╭─ Task data
(** C2: on a hydrated image without links of the requested class
    [getImageSrcset] throws a [TypeError], where [getDefaultImageLink]
    returns [undefined] and [getPictureSrcsets] an empty array. *)
Lemma C2_getImageSrcset_throws_without_links (w : World) :
  getImageSrcset (Some bare_image) (Some "tile") None w = (Throw TypeError, w)
  /\ getDefaultImageLink (Some bare_image) (Some "tile") = VUndef
  /\ getPictureSrcsets (Some bare_image) (Some "tile") None w
     = (Normal (Some []), w).
Proof. repeat split. Qed.

(** C9: for every hydrated image (no [href]) whose link set for the
    requested image class is empty, [getPictureSrcsets] returns an empty
    array, not [undefined], and does not throw. *)
Theorem C9_no_links_empty_array (image : Entity) (imageClass : option string)
    (forceImageRefresh : option bool) (w : World) :
  unusable (Some image) = false ->
  getLinksByClass image (class_or_tile imageClass) = [] ->
  getPictureSrcsets (Some image) imageClass forceImageRefresh w
  = (Normal (Some []), w).
Proof.
  intros U L. unfold getPictureSrcsets. rewrite U.
  unfold _getImageLinks. rewrite L. reflexivity.
Qed.

Lemma C9_no_links_empty_array_witness :
  getPictureSrcsets (Some bare_image) (Some "tile") (Some true) clock0
  = (Normal (Some []), clock0).
Proof.
  apply (C9_no_links_empty_array bare_image (Some "tile") (Some true) clock0);
    reflexivity.
Defined.

(** ** Determinism without cache-busting *)

Section Purity.

Lemma pure_ret {A} (a : A) : pure_in (ret a).
Proof. exists (Normal a). reflexivity. Qed.

Lemma pure_throw {A} (e : error) : pure_in (@throw A e).
Proof. exists (Throw e). reflexivity. Qed.

Lemma pure_bind {A B} (m : M A) (f : A -> M B) :
  pure_in m -> (forall a, pure_in (f a)) -> pure_in (bind m f).
Proof.
  intros [r Hm] Hf. destruct r as [a|e].
  - destruct (Hf a) as [r' Hfa]. exists r'. intros w.
    unfold bind. now rewrite Hm, Hfa.
  - exists (Throw e). intros w. unfold bind. now rewrite Hm.
Qed.

Lemma pure_reduceM {A B} (f : B -> A -> M B) (l : list A) :
  (forall acc x, pure_in (f acc x)) -> forall acc, pure_in (reduceM f l acc).
Proof.
  intros Hf. induction l as [|x r IH]; intros acc; simpl.
  - apply pure_ret.
  - apply pure_bind; [apply Hf | exact IH].
Qed.

Lemma pure_mapM {A B} (f : A -> M B) (l : list A) :
  (forall x, pure_in (f x)) -> pure_in (mapM f l).
Proof.
  intros Hf. induction l as [|x r IH]; simpl.
  - apply pure_ret.
  - apply pure_bind; [apply Hf | intros y].
    apply pure_bind; [exact IH | intros ys; apply pure_ret].
Qed.

Lemma pure_read_size (sizes : option SizeMap) (sizeName : string) :
  pure_in (read_size sizes sizeName).
Proof. destruct sizes; [apply pure_ret | apply pure_throw]. Qed.

Lemma pure_add_size (sizes : option SizeMap) (table : Obj.t Z)
    (flag : option bool) (acc sizeName : string) :
  truthy (of_flag flag) = false ->
  pure_in (add_size sizes table flag acc sizeName).
Proof.
  intros F. unfold add_size. rewrite F.
  apply pure_bind; [apply pure_read_size | intros v].
  destruct (negb (truthy v)); [apply pure_ret|].
  apply pure_bind; [apply pure_read_size | intros u].
  apply pure_bind; [apply pure_ret | intros u'; apply pure_ret].
Qed.

Lemma pure_getSrcSet (sizes : option SizeMap) (imageClass : option string)
    (flag : option bool) :
  truthy (of_flag flag) = false ->
  pure_in (_getSrcSet sizes imageClass flag).
Proof.
  intros F. unfold _getSrcSet.
  apply pure_bind; [|intros s; apply pure_ret].
  apply pure_reduceM. intros acc x. now apply pure_add_size.
Qed.

Lemma pure_getImageSrcset (image : option Entity) (imageClass : option string)
    (flag : option bool) :
  truthy (of_flag flag) = false ->
  pure_in (getImageSrcset image imageClass flag).
Proof.
  intros F. unfold getImageSrcset.
  destruct image as [e|]; [|apply pure_ret].
  destruct (unusable (Some e)); [apply pure_ret|].
  apply pure_bind; [now apply pure_getSrcSet | intros s; apply pure_ret].
Qed.

Lemma pure_getPictureSrcsets (image : option Entity)
    (imageClass : option string) (flag : option bool) :
  truthy (of_flag flag) = false ->
  pure_in (getPictureSrcsets image imageClass flag).
Proof.
  intros F. unfold getPictureSrcsets.
  destruct image as [e|]; [|apply pure_ret].
  destruct (unusable (Some e)); [apply pure_ret|].
  apply pure_bind; [|intros s; apply pure_ret].
  apply pure_mapM. intros type.
  apply pure_bind; [now apply pure_getSrcSet | intros s; apply pure_ret].
Qed.

End Purity.

(** X18: when the cache-busting flag is false or absent,
    [getPictureSrcsets] and [getImageSrcset] do not read the clock: the
    completion is the same whatever the clock shows, and the count of
    readings is left as it was. *)
Theorem X18_no_clock_without_refresh (image : option Entity)
    (imageClass : option string) (flag : option bool) (w1 w2 : World) :
  truthy (of_flag flag) = false ->
  (fst (getPictureSrcsets image imageClass flag w1)
   = fst (getPictureSrcsets image imageClass flag w2)
   /\ snd (getPictureSrcsets image imageClass flag w1) = w1)
  /\ (fst (getImageSrcset image imageClass flag w1)
      = fst (getImageSrcset image imageClass flag w2)
      /\ snd (getImageSrcset image imageClass flag w1) = w1).
Proof.
  intros F.
  destruct (pure_getPictureSrcsets image imageClass flag F) as [rp Hp].
  destruct (pure_getImageSrcset image imageClass flag F) as [ri Hi].
  rewrite !Hp, !Hi. repeat split.
Qed.

Lemma X18_no_clock_without_refresh_witness :
  fst (getImageSrcset (Some (entity_of ex_links)) (Some "tile") None clock0)
  = fst (getImageSrcset (Some (entity_of ex_links)) (Some "tile") None
           (mkWorld (fun _ => 0) 7)).
Proof.
  exact (proj1 (proj2
           (X18_no_clock_without_refresh (Some (entity_of ex_links))
              (Some "tile") None clock0 (mkWorld (fun _ => 0) 7) eq_refl))).
Defined.

(** ** Further properties of the classifier *)

Section ClassifierOrder.
Import Obj ObjFacts.

Lemma names_set {V} (o : t V) (k : string) (v : V) :
  names (set o k v)
  = if memb k (names o) then names o else (names o ++ [k])%list.
Proof.
  unfold names, memb. induction o as [|[k0 v0] r IH]; simpl; [reflexivity|].
  destruct (k0 =? k)%string; simpl; [reflexivity|].
  rewrite IH. destruct (existsb _ (map fst r)); reflexivity.
Qed.

Lemma filter_twice {A} (p q : A -> bool) (l : list A) :
  filter p (filter q l) = filter (fun y => (q y && p y)%bool) l.
Proof.
  induction l as [|x l IH]; simpl; [reflexivity|].
  destruct (q x); simpl; [|exact IH].
  destruct (p x); [now rewrite IH | exact IH].
Qed.

Lemma memb_app (k : string) (a b : list string) :
  memb k (a ++ b)%list = (memb k a || memb k b)%bool.
Proof. apply existsb_app. Qed.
╰─
# Work to complete
In the entries above, some lines hold the string "TypeError". Copy each of them.

# Problem solution
    [getImageSrcset] throws a [TypeError], where [getDefaultImageLink]
  getImageSrcset (Some bare_image) (Some "tile") None w = (Throw TypeError, w)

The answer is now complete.